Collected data
------------------------------------------------------------------------

(** The clause [p(X) :- q(X), r.] *)
Lemma compileClause_layout_witness :
  let H := SpecHost.model 8 in
  let head := TCompound "p" (TVar 0 :: nil) in
  let body := TCompound "," (TCompound "q" (TVar 0 :: nil) :: TAtom "r" :: nil) in
  let code := opVar :: 0 :: opEnter :: opVar :: 0 :: opCall :: 0 :: opCall :: 1
              :: opExit :: nil in
  let c' := mkClause (mkPI "p" 1) TNil
              (TIndicator (mkPI "q" 1) :: TIndicator (mkPI "r" 0) :: nil)
              (0%nat :: nil) code in
  let s' := mkState (set_Name 0 "" ∅) 0 nil in
  compileClause (emptyClause (mkPI "p" 1)) head body emptyState
  = Ret ((None, c'), s')
  /\ last (bytecode_ c') opVoid = opExit.
Proof.
  intros H head body code c' s'.
  assert (compileClause (emptyClause (mkPI "p" 1)) head body emptyState
          = Ret ((None, c'), s')) as Hc by (vm_compute; reflexivity).
  split; [exact Hc|].
  destruct (compileClause_layout _ _ _ _ _ _ Hc) as (_ & _ & _ & _ & _ & Hlast & _).
  exact Hlast.
Defined.
(** X11.  [trainLogisticRegression] throws on an empty matrix.  On any
    other matrix it returns one weight, one mean and one standard deviation
    for each entry of the first row; every standard deviation returned is a
    non-zero number (so that normalising never divides by zero or NaN);
    [samplesUsed] is the number of rows; the accuracy is a count of at most
    that many rows divided by it; and with zero epochs the weights and the
    bias are all 0. *)
Theorem trained_parameters_shape (X : list (list float)) (y : list float)
    (options : train_options) :
  match X with
  | [] => trainLogisticRegression X y options = None
  | X0 :: _ =>
      exists res,
        trainLogisticRegression X y options = Some res /\
        length (tr_weights res) = length X0 /\
        length (tr_means res) = length X0 /\
        length (tr_stds res) = length X0 /\
        Forall (fun s => truthy_num s = true) (tr_stds res) /\
        tr_samplesUsed res = length X /\
        (exists correct : nat,
           (correct <= length X)%nat /\
           tr_accuracy res = fromNat correct / fromNat (length X)) /\
        (epochs options = 0%nat ->
         tr_weights res = replicate (length X0) 0 /\ tr_bias res = 0)
  end.
Proof. apply trainLogisticRegression_shape. Qed.

(** X12.  The matrix [trainModel] builds has, for every usable row, one
    finite entry per feature of the sport.  When [trainModel] stores a model,
    the model has one weight, mean and standard deviation per feature, its
    standard deviations are non-zero numbers, and its means and standard
    deviations are the averages and the population standard deviations (1
    when that is 0) of the columns of that matrix. *)
Theorem trained_model_fits_training_matrix (selectedSport : sport) (trainingData : list row) :
  let X := training_matrix selectedSport trainingData in
  let n := length (features selectedSport) in
  well_formed n X /\
  match trainModel selectedSport trainingData with
  | Trained model stats =>
      length (weights model) = n /\ length (means model) = n /\ length (stds model) = n /\
      Forall (fun s => truthy_num s = true) (stds model) /\
      samplesUsed stats = length X /\
      forall j, (j < n)%nat ->
        means model !! j = Some (average (column X j)) /\
        stds model !! j =
          Some (let s := population_std (column X j) in if truthy_num s then s else 1)
  | _ => True
  end.
Proof.
  cbv zeta. split; [apply training_matrix_well_formed|].
  pose proof (training_matrix_well_formed selectedSport trainingData) as Hwf.
  unfold trainModel. fold (training_matrix selectedSport trainingData).
  destruct (length trainingData <? 20)%nat; [exact I|].
  destruct (length (filter _ trainingData) =? 0)%nat eqn:Hn; [exact I|].
  set (y := map _ _). set (opts := {| learningRate := _ |}).
  destruct (training_matrix selectedSport trainingData) as [|X0 Xs] eqn:EX.
  { exfalso. apply Nat.eqb_neq in Hn. apply Hn.
    unfold training_matrix in EX. apply (f_equal length) in EX.
    rewrite length_map in EX. exact EX. }
  pose proof (trainLogisticRegression_shape (X0 :: Xs) y opts) as (res & Hres & Hw & Hm & Hs & Hnz & Hsu & _).
  destruct (trainLogisticRegression_params X0 Xs y opts) as (res' & Hres' & Em & Es & _).
  rewrite Hres in Hres'. injection Hres' as <-.
  rewrite Hres. cbn [weights means stds samplesUsed].
  assert (length X0 = length (features selectedSport)) as HX0
    by (apply Forall_cons in Hwf as [[? _] _]; assumption).
  rewrite <- HX0 in *.
  assert (forall j, (j < length X0)%nat ->
            tr_means res !! j = Some (average (column (X0 :: Xs) j))) as Hmeans.
  { intros j Hj. rewrite Em, imap_index_only, list_lookup_fmap, lookup_seq_lt by lia.
    simpl. rewrite (mean_of_average (length X0)) by assumption. reflexivity. }
  repeat apply conj; try assumption.
  intros j Hj. split; [apply Hmeans, Hj|].
  rewrite Es, imap_index_only, list_lookup_fmap, lookup_seq_lt by lia.
  simpl. rewrite (std_of_population_std (length X0)); try assumption; [reflexivity|].
  unfold at_num. rewrite <- Em, (Hmeans j Hj). reflexivity.
Qed.
Lemma framework_compute sched e pts k iters cs_in asg_in :
  (∀ j, Framework.valid_schedule (sched j)) →
  1 ≤ k → k ≤ length pts →
  k ≤ length (Framework.temp_assignments e) →
  Framework.POINTS_SIZE e ≤ length pts →
  let pts' := take (Framework.POINTS_SIZE e) pts in
  ∃ temp',
    Framework.compute sched e pts k iters cs_in asg_in
      = Done (Framework.Engine temp' (Framework.POINTS_SIZE e),
              centroids_after to_uint8 pts' (take k pts) iters,
              assignments_after to_uint8 pts' (take k pts)
                (resize (length pts) 0 asg_in) iters) ∧
    match iters with
    | 0 => True
    | S m => ∀ c, c < k → ∃ t, temp' !! c = Some t ∧
               t ≡ₚ members to_uint8 (centroids_after to_uint8 pts' (take k pts) m) c pts'
    end.
Proof.
  intros Hv Hk1 Hk Ht Hn pts'. unfold Framework.compute.
  rewrite framework_seed, bind_Done by (by rewrite ?length_resize).
  destruct (framework_refine sched (Framework.POINTS_SIZE e) pts k iters 0
              (Framework.temp_assignments e) (take k pts)
              (resize (length pts) 0 asg_in)) as (t' & -> & _ & Hacc); try done.
  - apply nonempty_length. rewrite length_take. lia.
  - rewrite length_take. lia.
  - by rewrite length_resize.
  - rewrite bind_Done. by exists t'.
Qed.

Lemma centroids_after_uint8 pts cs n :
  length cs ≤ 256 → centroids_after to_uint8 pts cs n = centroids_after id pts cs n.
Proof.
  intros Hk. induction n as [|n IH]; [done|].
  unfold centroids_after in *. rewrite !Nat.iter_succ, IH.
  apply step_uint8. fold (centroids_after id pts cs n).
  by rewrite centroids_after_length.
Qed.

Lemma assignments_after_uint8 pts cs asg n :
  length cs ≤ 256 →
  assignments_after to_uint8 pts cs asg n = assignments_after id pts cs asg n.
Proof.
  intros Hk. destruct n as [|n]; [done|]. unfold assignments_after.
  by rewrite centroids_after_uint8.
Qed.

Lemma sequential_schedule_valid : Framework.valid_schedule Framework.sequential_schedule.
Proof. by split. Qed.

Lemma reversed_schedule_valid : Framework.valid_schedule Framework.reversed_schedule.
Proof. split; intros l; apply reverse_Permutation. Qed.
(** Lines 56-84: title, the three filters, the filtered frame. *)
Definition filters : list stmt :=
  [ Call; Call; Call;
    Assign "selected_product_type" (fun s =>
      OSelection (multiselect (unique (column (@Product_Type _) (frame_of s "df")))
                    (w_product_type w)));
    Assign "selected_location" (fun s =>
      OSelection (multiselect (unique (column (@Location _) (frame_of s "df")))
                    (w_location w)));
    Assign "selected_transport" (fun s =>
      OSelection (multiselect (unique (column (@Transportation_modes _) (frame_of s "df")))
                    (w_transport w)));
    Assign "df_filtered" (fun s =>
      OFrame (df_filtered (frame_of s "df")
                (mkSelection (selection_of s "selected_product_type")
                             (selection_of s "selected_location")
                             (selection_of s "selected_transport")))) ].

(** Lines 87-110: the five indicators. *)
Definition indicators : list stmt :=
  [ Call;
    layout "col1"; layout "col2"; layout "col3"; layout "col4"; layout "col5";
    enter "col1";
    Assign "total_revenue" (fun s =>
      ONumber (Some (series_sum (column (@Revenue_generated _) (view s)))));
    Call;
    enter "col2";
    Assign "total_products_sold" (fun s =>
      ONumber (Some (series_sum (column (@Number_of_products_sold _) (view s)))));
    Call;
    enter "col3";
    Assign "avg_defect_rate" (fun s =>
      ONumber (series_mean (column (@Defect_rates _) (view s))));
    Call;
    enter "col4";
    Assign "avg_lead_time" (fun s =>
      ONumber (series_mean (column (@Lead_times _) (view s))));
    Call;
    enter "col5";
    Assign "total_shipping_cost" (fun s =>
      ONumber (Some (series_sum (column (@Shipping_costs _) (view s)))));
    Call;
    Call ].

(** Lines 113-148: revenue and sales. *)
Definition revenue_and_sales : list stmt :=
  [ Call; layout "col1"; layout "col2";
    enter "col1";
    Assign "revenue_by_product" (fun s =>
      OSums (groupby (by1 (@Product_Type _)) (sum_of (@Revenue_generated _)) (view s)));
    figure "fig1"; restyle "fig1"; restyle "fig1"; Call;
    enter "col2";
    Assign "products_by_location" (fun s =>
      OSums (groupby (by1 (@Location _)) (sum_of (@Number_of_products_sold _)) (view s)));
    Assign "products_by_location" (fun s =>
      OSums (sort_values_asc snd (sums_of s "products_by_location")));
    figure "fig2"; restyle "fig2"; restyle "fig2"; Call ].

(** Lines 151-200: transportation and logistics. *)
Definition logistics : list stmt :=
  [ Call; layout "col1"; layout "col2"; layout "col3";
    enter "col1";
    Assign "transport_dist" (fun s =>
      OCounts None (value_counts (column (@Transportation_modes _) (view s))));
    Mutate "transport_dist" (set_columns "Transportation modes" "Count");
    figure "fig3"; restyle "fig3"; restyle "fig3"; Call;
    enter "col2";
    Assign "shipping_by_route" (fun s =>
      OSums (groupby (by1 (@Routes _)) (sum_of (@Shipping_costs _)) (view s)));
    figure "fig4"; restyle "fig4"; restyle "fig4"; Call;
    enter "col3";
    Assign "avg_shipping_time" (fun s =>
      OMeans (groupby (by1 (@Shipping_carriers _)) (mean_of (@Shipping_times _)) (view s)));
    Assign "avg_shipping_time" (fun s =>
      OMeans (sort_values_desc snd (means_of s "avg_shipping_time")));
    figure "fig5"; restyle "fig5"; restyle "fig5"; Call ].

(** Lines 203-237: production and quality. *)
Definition production : list stmt :=
  [ Call; layout "col1"; layout "col2";
    enter "col1";
    Assign "production_location" (fun s =>
      OSums (groupby (by2 (@Location _) (@Product_Type _))
               (sum_of (@Production_volumes _)) (view s)));
    figure "fig6"; restyle "fig6"; restyle "fig6"; Call;
    enter "col2";
    Assign "inspection_counts" (fun s =>
      OCounts None (value_counts (column (@Inspection_results _) (view s))));
    Mutate "inspection_counts" (set_columns "Inspection results" "Count");
    Assign "inspection_counts" (fun s =>
      match lookup s "inspection_counts" with
      | Some o => sort_counts o
      | None => OOpaque
      end);
    figure "fig7"; restyle "fig7"; Call ].

(** Lines 240-336: scatter plots, lead times, stock, the top products. *)
Definition scatter_and_stock : list stmt :=
  [ Call; layout "col1"; layout "col2";
    enter "col1"; figure "fig8"; restyle "fig8"; Call;
    enter "col2"; figure "fig9"; restyle "fig9"; Call;
    Call; layout "col1"; layout "col2";
    enter "col1"; figure "fig10"; restyle "fig10"; Call;
    enter "col2"; figure "fig11"; restyle "fig11"; Call;
    Call; layout "col1"; layout "col2";
    enter "col1"; figure "fig12"; restyle "fig12"; Call;
    enter "col2";
    Assign "top_products" (fun s =>
      OFrame (nlargest 10 (@Revenue_generated _) (view s)));
    figure "fig13"; restyle "fig13"; Call ].

(** Lines 339-404: costs and the correlation matrix. *)
Definition costs_and_correlation : list stmt :=
  [ Call; layout "col1"; layout "col2";
    enter "col1";
    Assign "costs_by_transport" (fun s =>
      OCosts (groupby (by2 (@Transportation_modes _) (@Routes _))
                (fun g => (sum_of (@Costs _) g, sum_of (@Shipping_costs _) g)) (view s)));
    figure "fig14"; restyle "fig14"; Call;
    enter "col2";
    Assign "cost_data" (fun s =>
      OTotals [ ("Manufacturing", series_sum (column (@Manufacturing_costs _) (view s)));
                ("Shipping", series_sum (column (@Shipping_costs _) (view s)));
                ("Transportation", series_sum (column (@Costs _) (view s))) ]);
    figure "fig15"; restyle "fig15"; restyle "fig15"; Call;
    Call;
    Assign "numeric_cols" (fun _ =>
      ONames [ "Price"; "Availability"; "Number of products sold"; "Revenue generated";
               "Stock levels"; "Lead times"; "Order quantities"; "Shipping times";
               "Production volumes"; "Manufacturing lead time"; "Defect rates" ]);
    Assign "correlation_matrix" (fun s => OMatrix (corr numeric_cols (view s)));
    figure "fig16"; restyle "fig16"; Call ].

(** Lines 421-422: one pass of the loop that rescales a measure. *)
Definition rescale (i : nat) : list stmt :=
  [ Assign "col" (fun _ => OLabel (nth i metrics_names ""));
    Mutate "metrics_by_product" (normalize_column i) ].

(** Lines 426-433: one pass of the loop that adds a product's trace. *)
Definition trace (idx : nat) (product : gkey) : list stmt :=
  [ Assign "idx" (fun _ => ONumber (Some (inject_Z (Z.of_nat idx))));
    Assign "product" (fun _ => OLabel (hd "" product));
    Assign "product_data" (fun s =>
      match lookup s "metrics_by_product" with
      | Some o => metrics_of_product product o
      | None => OOpaque
      end);
    restyle "fig17" ].

Fixpoint traces (idx : nat) (products : list gkey) : list stmt :=
  match products with
  | [] => []
  | product :: rest => app (trace idx product) (traces (S idx) rest)
  end.

(** Lines 407-461: the radar chart and the suppliers.  The second loop runs
    once for each product type of the table, [products]. *)
Definition multi_metric (products : list gkey) : list stmt :=
  List.concat
    [ [ Call; layout "col1"; layout "col2";
        enter "col1";
        Assign "metrics_by_product" (fun s =>
          OMetrics (group_keys (by1 (@Product_Type _)) (view s))
            (map (fun m => map snd (groupby (by1 (@Product_Type _)) (mean_of m) (view s)))
               metrics_measures)) ];
      rescale 0; rescale 1; rescale 2; rescale 3; rescale 4;
      [ figure "fig17" ];
      traces 0 products;
      [ restyle "fig17"; Call;
        enter "col2";
        Assign "supplier_metrics" (fun s =>
          OSupplier (groupby (by1 (@Supplier_name _))
                       (fun g => (sum_of (@Revenue_generated _) g,
                                  mean_of (@Defect_rates _) g,
                                  sum_of (@Number_of_products_sold _) g)) (view s)));
        figure "fig18"; restyle "fig18"; Call ] ].

(** Lines 464-539: demographics, the data table, the summary. *)
Definition demographics_and_summary : list stmt :=
  [ Call; layout "col1"; layout "col2";
    enter "col1";
    Assign "demographics_dist" (fun s =>
      OCounts None (value_counts (column (@Customer_demographics _) (view s))));
    Mutate "demographics_dist" (set_columns "Demographics" "Count");
    figure "fig19"; restyle "fig19"; restyle "fig19"; Call;
    enter "col2";
    Assign "revenue_demographics" (fun s =>
      OSums (groupby (by1 (@Customer_demographics _)) (sum_of (@Revenue_generated _)) (view s)));
    figure "fig20"; restyle "fig20"; restyle "fig20"; Call;
    Call; Call;
    Call; layout "col1"; layout "col2"; layout "col3";
    enter "col1"; Call; Call; Call; Call;
    enter "col2"; Call; Call; Call; Call;
    enter "col3"; Call; Call; Call; Call;
    Call; Call ].

(** The statements of the script after [df = load_data()], in order. *)
Definition body (products : list gkey) : list stmt :=
  List.concat
    [ filters; indicators; revenue_and_sales; logistics; production;
      scatter_and_stock; costs_and_correlation; multi_metric products;
      demographics_and_summary ].

End Body.

(** The product types the radar chart loops over: the keys of the table of
    means of the view, which rescaling the measures leaves as they are. *)
Definition radar_products (df : DataFrame) (w : Widgets) : list gkey :=
  group_keys (by1 (@Product_Type _)) (df_filtered df (sidebar df w)).

(** The store right after line 53, [df = load_data()]. *)
Definition after_load (df : DataFrame) : store :=
  assign "df" (OFrame df) (mkStore [] []).

(** How a run ends: at the exception of [load_data], or after some number
    of the statements that follow it, at the end of the script or at an
    exception that a Streamlit or plotly call raises. *)
Inductive run_state : Type :=
  | LoadRaised (e : exn)
  | Reached (s : store).

Section Script.

Variable float : string -> option num.
Variable read_csv : result (list RawRow).

(** [@st.cache_data]: the frame is computed by the first call that
    succeeds and a copy of it is handed out by every later one; an
    exception is not cached. *)
Definition cached_load_data (cache : option DataFrame)
    : result (DataFrame * option DataFrame) :=
  match cache with
  | Some df => Ok (df, cache)
  | None => df <- load_data float read_csv ;; Ok (df, Some df)
  end.

(** One run of the script that executes [n] statements after the load,
    and the cache it leaves. *)
Definition run (w : Widgets) (n : nat) (cache : option DataFrame)
    : run_state * option DataFrame :=
  match cached_load_data cache with
  | Raise e => (LoadRaised e, cache)
  | Ok (df, cache') =>
      (Reached (exec (firstn n (body w (radar_products df w))) (after_load df)), cache')
  end.

(** Streamlit reruns the script on every interaction. *)
Fixpoint session (runs : list (Widgets * nat)) (cache : option DataFrame)
    : list run_state * option DataFrame :=
  match runs with
  | [] => ([], cache)
  | (w, n) :: runs' =>
      let r := run w n cache in
      let rs := session runs' (snd r) in
      (fst r :: fst rs, snd rs)
  end.

End Script.

(** No statement rebinds or updates [x]. *)
Definition leaves (x : string) (c : stmt) : bool :=
  match c with
  | Assign y _ => negb (String.eqb y x)
  | Alias y z => negb (String.eqb y x) && negb (String.eqb z x)
  | Mutate y _ => negb (String.eqb y x)
  | Call => true
  end.

(** A script that shares the frame and then updates the other name. *)
Definition sharing_script : list stmt :=
  [ Alias "df_filtered" "df"; Mutate "df_filtered" (fun _ => OFrame []) ]%string.



Unset Implicit Arguments.

Example df3_revenue_by_product :
  revenue_by_product (dashboard df3) = [(["A"%string], 150%Q); (["B"%string], 200%Q)].
Proof. vm_compute. reflexivity. Qed.

Example df3_filter_by_location :
  df_filtered df3 (mkSelection [Some "A"; Some "B"] [Some "Delhi"] [Some "Road"; Some "Air"])%string
  = [row_a1; row_b].
Proof. reflexivity. Qed.

Example df3_top_two :
  nlargest 2 (@Revenue_generated _) df3 = [row_b; row_a1].
Proof. reflexivity. Qed.

Example clean_currency_dollars :
  clean_currency float_of_digits (RawStr "$1,234") = Ok (Some (inject_Z 1234)).
Proof. reflexivity. Qed.

Example clean_currency_text :
  clean_currency float_of_digits (RawStr "$12x")
  = Raise (ValueError "12x").
Proof. reflexivity. Qed.

(* ================================================================= *)
(** ** Filtering: lemmas *)

Lemma cat_eqb_eq (a b : cat) : cat_eqb a b = true <-> a = b.
Proof.
  destruct a as [x|], b as [y|]; simpl; try (split; congruence).
  rewrite String.eqb_eq. split; congruence.
Qed.

Lemma existsb_cat_In (v : cat) (values : list cat) :
  existsb (cat_eqb v) values = true <-> In v values.
Proof.
  rewrite existsb_exists. split.
  - intros [x [Hx He]]. apply cat_eqb_eq in He. now subst.
  - intros H. exists v. split; [assumption | now apply cat_eqb_eq].
Qed.

Lemma selectedb_spec (sel : Selection) (r : Row) :
  selectedb sel r = true <-> selected sel r.
Proof.
  unfold selectedb, selected.
  rewrite !andb_true_iff, !existsb_cat_In. tauto.
Qed.
(** * ipVcycle: the multigrid V-cycle illumination normaliser

    A shallow embedding of [src/ip/src/ipVcycle.cc] (class [Torch::ipVcycle]):
    the input gates [checkInput] and [allocateOutput], the driver
    [processInput], the recursive solver [mgv] and the clipping step
    [cutExtremum].

    Conventions of the embedding.
    - A C++ [double] is a real number of [R]: rounding, infinities and NaN
      are outside the model.  A C++ [int] is an integer of [Z]: the integers
      of this file are tensor extents, grid levels and pixel counts, and
      their arithmetic is taken without overflow; [/] on [int] is [Z.quot].
      The one exception is the pixel count [wxh] of [cutExtremum], the
      divisor of the mean and of the variance: it is the product of two
      extents, and its 32-bit wrap-around is written out ([int_of]).
    - A [DoubleTensor(h, w, 1)] is a record of its two extents and of its
      contents, read by [(y, x)].  The strides of the source only serve to
      walk the storage pixel by pixel, so that they do not appear.
    - The instance fields [n_grids_], [width_], [height_] and [m_output] are
      threaded through a state monad; a call of [error] or a failed
      [CHECK_FATAL] ends the run.
    - The routines of [ip/multigrid.h] ([gaussSeidel], [myMultiply],
      [buildOperator], [restriction], [project]), LAPACK's [dgesv_] and
      [ipRescaleGray] are not part of the sources: they are the fields of the
      class [MultigridLib], and the general theorems hold for every
      implementation.  The runs on concrete images use [stub_lib]. *)

From Stdlib Require Import ZArith List Bool Reals Lra Lia.
From Stdlib Require Import FunctionalExtensionality.
Import ListNotations.

Open Scope Z_scope.

(** ** Tensors *)

Definition Pixels := Z -> Z -> R.

(** [DoubleTensor(size0, size1, 1)]: a field of [size0] rows and [size1]
    columns. *)
Record DoubleTensor := mkDoubleTensor {
  size0 : Z;
  size1 : Z;
  get : Pixels
}.

(** The assignment to the pixel [(y, x, 0)] of [t]. *)
Definition put (t : DoubleTensor) (y x : Z) (v : R) : DoubleTensor :=
  mkDoubleTensor (size0 t) (size1 t)
    (fun y' x' => if (y' =? y) && (x' =? x) then v else get t y' x').

(** [t->fill(v)]. *)
Definition fill (t : DoubleTensor) (v : R) : DoubleTensor :=
  mkDoubleTensor (size0 t) (size1 t) (fun _ _ => v).

(** [dst->copy(src)]: the contents of [src] are written into [dst]. *)
Definition copy (dst src : DoubleTensor) : DoubleTensor :=
  mkDoubleTensor (size0 dst) (size1 dst) (get src).

(** The contents of a tensor are replaced through its data pointer: what a
    routine taking the tensor by reference does to it. *)
Definition with_data (t : DoubleTensor) (d : Pixels) : DoubleTensor :=
  mkDoubleTensor (size0 t) (size1 t) d.

(** [(y, x)] is a pixel of a field of [h] rows and [w] columns. *)
Definition in_field (h w y x : Z) : Prop := 0 <= y < h /\ 0 <= x < w.

Definition in_fieldb (h w y x : Z) : bool :=
  (0 <=? y) && (y <? h) && (0 <=? x) && (x <? w).

(** ** Counted loops *)

(** [for (i = i0; ...; i++) s = body i s], run [n] times. *)
Fixpoint for_from {S : Type} (n : nat) (i : Z) (body : Z -> S -> S) (s : S)
    : S :=
  match n with
  | O => s
  | Datatypes.S n' => for_from n' (i + 1) body (body i s)
  end.

(** [for (int i = 0; i < n; i++) s = body i s]. *)
Definition for_loop {S : Type} (n : Z) (body : Z -> S -> S) (s : S) : S :=
  for_from (Z.to_nat n) 0 body s.

(** ** The clipping step *)

(** The largest [int]. *)
Definition INT_MAX : Z := 2147483647.

(** The value an [int] expression takes when its mathematical value is [z]:
    the representative of [z] modulo [2^32] in [[-2^31, 2^31)]. *)
Definition int_of (z : Z) : Z :=
  (z + 2147483648) mod 4294967296 - 2147483648.

(** Lines 339-346 of [cutExtremum]: the sum of the pixels. *)
Definition pixel_sum (data : DoubleTensor) : R :=
  let height := size0 data in
  let width := size1 data in
  for_loop height (fun y mean_out =>
    for_loop width (fun x mean_out => (mean_out + get data y x)%R) mean_out)
    0%R.

(** Line 331, [const int wxh = width * height], and line 347,
    [mean_out /= wxh]. *)
Definition field_mean (data : DoubleTensor) : R :=
  let height := size0 data in
  let width := size1 data in
  let wxh := int_of (width * height) in
  (pixel_sum data / IZR wxh)%R.

(** Lines 350-357: the sum of the squared deviations from [mean_out]. *)
Definition square_sum (data : DoubleTensor) (mean_out : R) : R :=
  let height := size0 data in
  let width := size1 data in
  for_loop height (fun y var_out =>
    for_loop width (fun x var_out =>
      (var_out + (get data y x - mean_out) * (get data y x - mean_out))%R)
      var_out)
    0%R.

(** Line 358: [var_out /= (wxh - 1)]. *)
Definition field_var (data : DoubleTensor) : R :=
  let height := size0 data in
  let width := size1 data in
  let wxh := int_of (width * height) in
  (square_sum data (field_mean data) / IZR (int_of (wxh - 1)))%R.

(** Line 359: [std_dev = sqrt(var_out)]. *)
Definition field_std_dev (data : DoubleTensor) : R := sqrt (field_var data).

(** Lines 370-374: the two tests applied to one pixel, in this order. *)
Definition cut_pixel (mean_plus_dxstd mean_minus_dxstd : R)
    (data : DoubleTensor) (y x : Z) : DoubleTensor :=
  let data :=
    if Rgt_dec (get data y x) mean_plus_dxstd
    then put data y x mean_plus_dxstd else data in
  if Rlt_dec (get data y x) mean_minus_dxstd
  then put data y x mean_minus_dxstd else data.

------------------------------------------------------------------------

WHAT YOU NEED TO DO
Each line of the records, from the opening one through the line holding "trainLogisticRegression X y options = Some", should be restated word for word, with nothing else in the answer.

SOLUTION TO THIS TASK
(** The clause [p(X) :- q(X), r.] *)
Lemma compileClause_layout_witness :
  let H := SpecHost.model 8 in
  let head := TCompound "p" (TVar 0 :: nil) in
  let body := TCompound "," (TCompound "q" (TVar 0 :: nil) :: TAtom "r" :: nil) in
  let code := opVar :: 0 :: opEnter :: opVar :: 0 :: opCall :: 0 :: opCall :: 1
              :: opExit :: nil in
  let c' := mkClause (mkPI "p" 1) TNil
              (TIndicator (mkPI "q" 1) :: TIndicator (mkPI "r" 0) :: nil)
              (0%nat :: nil) code in
  let s' := mkState (set_Name 0 "" ∅) 0 nil in
  compileClause (emptyClause (mkPI "p" 1)) head body emptyState
  = Ret ((None, c'), s')
  /\ last (bytecode_ c') opVoid = opExit.
Proof.
  intros H head body code c' s'.
  assert (compileClause (emptyClause (mkPI "p" 1)) head body emptyState
          = Ret ((None, c'), s')) as Hc by (vm_compute; reflexivity).
  split; [exact Hc|].
  destruct (compileClause_layout _ _ _ _ _ _ Hc) as (_ & _ & _ & _ & _ & Hlast & _).
  exact Hlast.
Defined.
(** X11.  [trainLogisticRegression] throws on an empty matrix.  On any
    other matrix it returns one weight, one mean and one standard deviation
    for each entry of the first row; every standard deviation returned is a
    non-zero number (so that normalising never divides by zero or NaN);
    [samplesUsed] is the number of rows; the accuracy is a count of at most
    that many rows divided by it; and with zero epochs the weights and the
    bias are all 0. *)
Theorem trained_parameters_shape (X : list (list float)) (y : list float)
    (options : train_options) :
  match X with
  | [] => trainLogisticRegression X y options = None
  | X0 :: _ =>
      exists res,
        trainLogisticRegression X y options = Some res /\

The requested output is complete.